If Northam stepped down, Fairfax would become Virginia's second African-American governor in history. If all three Democrats resigned, a Republican could become governor: GOP House Speaker Kirk Cox is next in the line of succession.
Late last week, amid widespread calls for Fairfax's resignation, Democratic Del. Patrick Hope, who is white, announced plans to introduce articles of impeachment against the lieutenant governor on Monday. But Hope relented, citing both reaction from colleagues and online accusations he is a racist.
Hours later, a group of eight black clergy and community leaders said during a news conference that they forgive Northam and want to give him a second chance. Former Richmond City Councilman Henry "Chuck" Richardson called Northam a "good and decent man" who has stood with African-Americans on important issues.

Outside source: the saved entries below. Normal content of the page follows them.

(** In every reachable registry the [gateway_circuit_state] gauge is exact: a
    service's series is 1 when one of its breakers is open, 2 when none is open and one
    is half-open, 0 when it has breakers and all are closed, and there is no series for
    a service with no breaker. *)
Lemma gauge_shows_worst_state r :
  reg_reachable r ->
  exists g, r_circuitStateGauge r = Some g /\ forall service,
    let shown := gauge_view g !! service in
    (shown = Some 1 <-> service_breaker r service StateOpen) /\
    (shown = Some 2 <-> ~ service_breaker r service StateOpen /\
                        service_breaker r service StateHalfOpen) /\
    (shown = None <-> forall st, ~ service_breaker r service st) /\
    (shown = Some 1 \/ shown = Some 2 \/ shown = Some 0 \/ shown = None).
Proof.
  intros Hr%reg_reachable_consistent. destruct (gc_gauge _ (cs_gauge _ Hr)) as (g & Hg & Hshow).
  exists g. split; [done|]. intros service. cbv zeta. rewrite Hshow.
  setoid_rewrite <- consistent_has_state; [|exact Hr..].
  set (ts := r_targetStates r). pose proof (aggregate_open ts service) as HO.
  pose proof (aggregate_half ts service) as HH. pose proof (serviceHasTargets_true ts service) as HT.
  destruct (serviceHasTargetsLocked ts service).
  - destruct (aggregateServiceStateLocked ts service); simpl; naive_solver.
  - naive_solver.
Qed.

End Reachable.

Definition demo_registry : Registry (gmap string Z) :=
  onBreaker "a:80" (RecordFailure 5)
    (BreakerForService "b:80" "users"
      (BreakerForService "a:80" "users" (NewRegistry (mkCBConfig 1 1 10 60 1) false))).

Lemma demo_registry_reachable : reg_reachable demo_registry.
Proof.
  exists (mkCBConfig 1 1 10 60 1). unfold demo_registry.
  eapply rtc_l; [apply (reg_get "a:80" "users")|].
  eapply rtc_l; [apply (reg_get "b:80" "users")|].
  eapply rtc_l; [apply (reg_failure "a:80" 5)|]. apply rtc_refl.
Qed.

Lemma gauge_shows_worst_state_witness :
  exists g, r_circuitStateGauge demo_registry = Some g /\
    (gauge_view g !! "users" = Some 1 <-> service_breaker demo_registry "users" StateOpen) /\
    r_circuitStateGauge demo_registry = Some {["users" := 1]}.
Proof.
  destruct (gauge_shows_worst_state demo_registry demo_registry_reachable) as (g & Hg & H).
  exists g. split; [exact Hg|]. split; [apply H|]. vm_compute. reflexivity.
Defined.

Lemma reconcile_kept {G} `{GaugeVecLaws G} (r : Registry G) ts target :
  reg_reachable r ->
  let r' := ReconcileTargetServices ts r in
  reg_reachable r' /\
  match ts !! target, r_breakers r !! target with
  | Some service, Some b =>
      exists b', r_breakers r' !! target = Some b' /\
        b_config b' = b_config b /\ b_state b' = b_state b /\
        b_openUntil b' = b_openUntil b /\ b_failures b' = b_failures b /\
        b_halfOpenSuccesses b' = b_halfOpenSuccesses b /\
        b_halfOpenInFlight b' = b_halfOpenInFlight b /\
        service_breaker r' (normalizeService service) (b_state b)
  | _, _ => r_breakers r' !! target = None /\ r_targetStates r' !! target = None
  end.
Proof.
  intros Hreach. cbv zeta.
  assert (reg_reachable (ReconcileTargetServices ts r)) as Hreach'.
  { destruct Hreach as [cfg Hr]. exists cfg. eapply rtc_r; [exact Hr|constructor]. }
  split; [done|]. pose proof (reg_reachable_consistent _ Hreach) as Hr.
  pose proof (ReconcileTargetServices_entry ts r target (cs_gauge _ Hr)) as He.
  pose proof (cs_tracked _ Hr target) as Htr. unfold tracked, reconciled, entry_of in *.
  destruct (r_breakers r !! target) as [b|] eqn:Hb; simpl in He.
  - destruct Htr as (s & Hcb & Hts). destruct (ts !! target) as [service|].
    + rewrite Hts in He. simpl in He. case_bool_decide as Hs; injection He as He1 He2.
      * injection Hs as Hs. exists b. split_and!; try done. exists target, s, b. done.
      * eexists. split; [exact He1|]. split_and!; try done.
        exists target, (normalizeService service). eexists. split; [exact He1|].
        by rewrite normalizeService_idemp.
    + by injection He as -> ->.
  - injection He as He1 He2. rewrite He1, He2. by destruct (ts !! target).
Qed.

(** A reload that keeps the breaker configuration reconciles the registry with the
    new routes: a target no route names loses its breaker and its series, and every
    other target keeps its breaker's configuration, state, deadline, failures and
    half-open counters, now counted under the service the routes give it. *)
Lemma reconcile_keeps_breakers {G} `{GaugeVecLaws G} (r : Registry G) ts target :
  reg_reachable r ->
  let r' := ReconcileTargetServices ts r in
  reg_reachable r' /\
  match ts !! target, r_breakers r !! target with
  | Some service, Some b =>
      exists b', r_breakers r' !! target = Some b' /\
        b_config b' = b_config b /\ b_state b' = b_state b /\
        b_openUntil b' = b_openUntil b /\ b_failures b' = b_failures b /\
        b_halfOpenSuccesses b' = b_halfOpenSuccesses b /\
        b_halfOpenInFlight b' = b_halfOpenInFlight b /\
        service_breaker r' (normalizeService service) (b_state b)
  | _, _ => r_breakers r' !! target = None /\ r_targetStates r' !! target = None
  end.
Proof. apply reconcile_kept. Qed.

Lemma reconcile_keeps_breakers_witness :
  let r' := ReconcileTargetServices {["a:80" := "accounts"]} demo_registry in
  reg_reachable r' /\ service_breaker r' "accounts" StateOpen /\
  r_breakers r' !! "b:80" = None.
Proof.
  intros r'.
  destruct (reconcile_keeps_breakers demo_registry {["a:80" := "accounts"]} "a:80"
    demo_registry_reachable) as [H1 (b' & _ & _ & _ & _ & _ & _ & _ & H2)].
  destruct (reconcile_keeps_breakers demo_registry {["a:80" := "accounts"]} "b:80"
    demo_registry_reachable) as [_ [H3 _]].
  split; [exact H1|]. split; [exact H2|exact H3].
Defined.

(** The administrative reset closes every breaker and answers how many there are;
    the gauge then shows 0 for every service that has one. *)
Lemma reset_closes_everything {G} `{GaugeVecLaws G} (r : Registry G) :
  reg_reachable r ->
  fst (Reset r) = size (r_breakers r) /\
  (forall target, r_breakers (snd (Reset r)) !! target =
     (fst ∘ ForceClose) <$> r_breakers r !! target) /\
  exists g, r_circuitStateGauge (snd (Reset r)) = Some g /\
    forall service v, gauge_view g !! service = Some v -> v = 0.
Proof.
  intros Hreach. destruct (Reset_spec r) as [Hn Hb]. split; [done|]. split; [done|].
  pose proof (Reset_consistent r (reg_reachable_consistent _ Hreach)) as Hr.
  destruct (gc_gauge _ (cs_gauge _ Hr)) as (g & Hg & Hshow). exists g. split; [done|].
  intros service v. rewrite Hshow.
  assert (forall st, has_state (r_targetStates (snd (Reset r))) service st -> st = StateClosed) as Hcl.
  { intros st (t & s & b & Hbt & _ & _ & <-)%consistent_has_state; [|done].
    rewrite Hb in Hbt. apply fmap_Some in Hbt as (b0 & _ & ->). done. }
  pose proof (aggregate_open (r_targetStates (snd (Reset r))) service) as HO.
  pose proof (aggregate_half (r_targetStates (snd (Reset r))) service) as HH.
  destruct (serviceHasTargetsLocked _ _); [|done].
  destruct (aggregateServiceStateLocked _ _); simpl; [by intros [= <-]|..].
  - discriminate (Hcl StateOpen (proj1 HO eq_refl)).
  - destruct (proj1 HH eq_refl) as [_ Hh]. discriminate (Hcl StateHalfOpen Hh).
Qed.

Lemma reset_closes_everything_witness :
  fst (Reset demo_registry) = 2%nat /\
  r_circuitStateGauge (snd (Reset demo_registry)) = Some {["users" := 0]}.
Proof.
  destruct (reset_closes_everything demo_registry demo_registry_reachable) as (H1 & _ & _).
  split; [exact H1|]. vm_compute. reflexivity.
Defined.

(** A reload that changes the breaker configuration carries every breaker over: the
    clone holds, for exactly the same targets and under the same services, each breaker
    reconciled with the new configuration. *)
Lemma clone_carries_breakers {G} `{GaugeVecLaws G} (r : Registry G) now cfg target :
  reg_reachable r ->
  let clone := fst (CloneWithConfig now cfg false r) in
  match r_breakers r !! target with
  | None => r_breakers clone !! target = None
  | Some b => exists b' service,
      r_breakers clone !! target = Some b' /\
      b_stateChangeCallback b' = Some (mkCallback target service) /\
      (ts_service <$> r_targetStates r !! target = Some service) /\
      let e := fst (cloneWithConfig now cfg b) in
      b_config b' = b_config e /\ b_state b' = b_state e /\ b_openUntil b' = b_openUntil e /\
      b_failures b' = b_failures e /\ b_halfOpenSuccesses b' = b_halfOpenSuccesses e /\
      b_halfOpenInFlight b' = b_halfOpenInFlight e
  end.
Proof.
  intros Hreach. pose proof (reg_reachable_consistent _ Hreach) as Hr. cbv zeta.
  rewrite CloneWithConfig_spec by done.
  pose proof (cs_tracked _ Hr target) as Htr. unfold tracked in Htr.
  destruct (r_breakers r !! target) as [b|]; [|done]. destruct Htr as (s & Hcb & Hts).
  simpl. rewrite Hcb. simpl. exists (cloned now cfg target (normalizeService s) b), (normalizeService s).
  by rewrite Hts.
Qed.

Separately, a set of black leaders listed steps they said Northam and Herring should take to redeem themselves during their remaining three years in office, including removing Confederate statues and raising more money for Virginia's historically black colleges.
"In our opinion, it is not enough for you to simply apologize," the black leaders said in a letter.
The Virginia Legislative Black Caucus did not withdraw its earlier call for Northam to resign. But its chairman, Del. Lamont Bagby, signaled willingness to work with the governor on issues of importance to black lawmakers.
"My caucus, I can tell you, they're fired up to get this stuff done," Bagby said.
A recent poll found a majority of black Virginians support Northam remaining in office, with Virginians overall split about evenly on the question of whether he should step down. The poll was conducted last Wednesday through Friday by the Washington Post and George Mason University.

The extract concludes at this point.